--- Supplied information Enclosed Below ---

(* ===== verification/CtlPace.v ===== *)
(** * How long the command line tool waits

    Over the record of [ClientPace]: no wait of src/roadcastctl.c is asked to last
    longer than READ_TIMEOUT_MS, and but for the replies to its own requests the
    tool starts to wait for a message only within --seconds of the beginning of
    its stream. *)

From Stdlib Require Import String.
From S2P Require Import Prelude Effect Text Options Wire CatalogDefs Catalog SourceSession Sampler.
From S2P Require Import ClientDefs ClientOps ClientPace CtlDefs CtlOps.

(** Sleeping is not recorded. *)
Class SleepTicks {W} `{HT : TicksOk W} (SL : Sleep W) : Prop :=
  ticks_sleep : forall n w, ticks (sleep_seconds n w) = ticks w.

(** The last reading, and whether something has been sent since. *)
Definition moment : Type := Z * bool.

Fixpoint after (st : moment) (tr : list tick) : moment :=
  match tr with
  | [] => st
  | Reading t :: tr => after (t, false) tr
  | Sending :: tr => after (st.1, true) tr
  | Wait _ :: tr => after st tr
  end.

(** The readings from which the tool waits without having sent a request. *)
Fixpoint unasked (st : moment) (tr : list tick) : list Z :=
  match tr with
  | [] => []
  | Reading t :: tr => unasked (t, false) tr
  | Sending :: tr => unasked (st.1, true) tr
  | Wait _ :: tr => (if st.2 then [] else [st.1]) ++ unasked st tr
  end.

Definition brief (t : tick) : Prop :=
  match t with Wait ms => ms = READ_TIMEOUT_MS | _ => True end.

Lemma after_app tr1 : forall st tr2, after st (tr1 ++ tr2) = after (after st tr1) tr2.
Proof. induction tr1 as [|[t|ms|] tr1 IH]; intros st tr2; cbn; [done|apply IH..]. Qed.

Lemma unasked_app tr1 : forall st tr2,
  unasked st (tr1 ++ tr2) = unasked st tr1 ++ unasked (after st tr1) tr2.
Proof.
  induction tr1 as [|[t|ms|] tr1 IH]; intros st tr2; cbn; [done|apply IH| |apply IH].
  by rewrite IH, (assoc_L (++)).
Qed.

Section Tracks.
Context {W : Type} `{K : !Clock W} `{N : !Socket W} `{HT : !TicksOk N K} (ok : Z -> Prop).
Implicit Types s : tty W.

--- End of Enclosed Supplied information ---

→ Exercise prompt
For the material above, what is the count of lines that hold the word "after"? Give the number by itself.

→ Answer for this exercise
6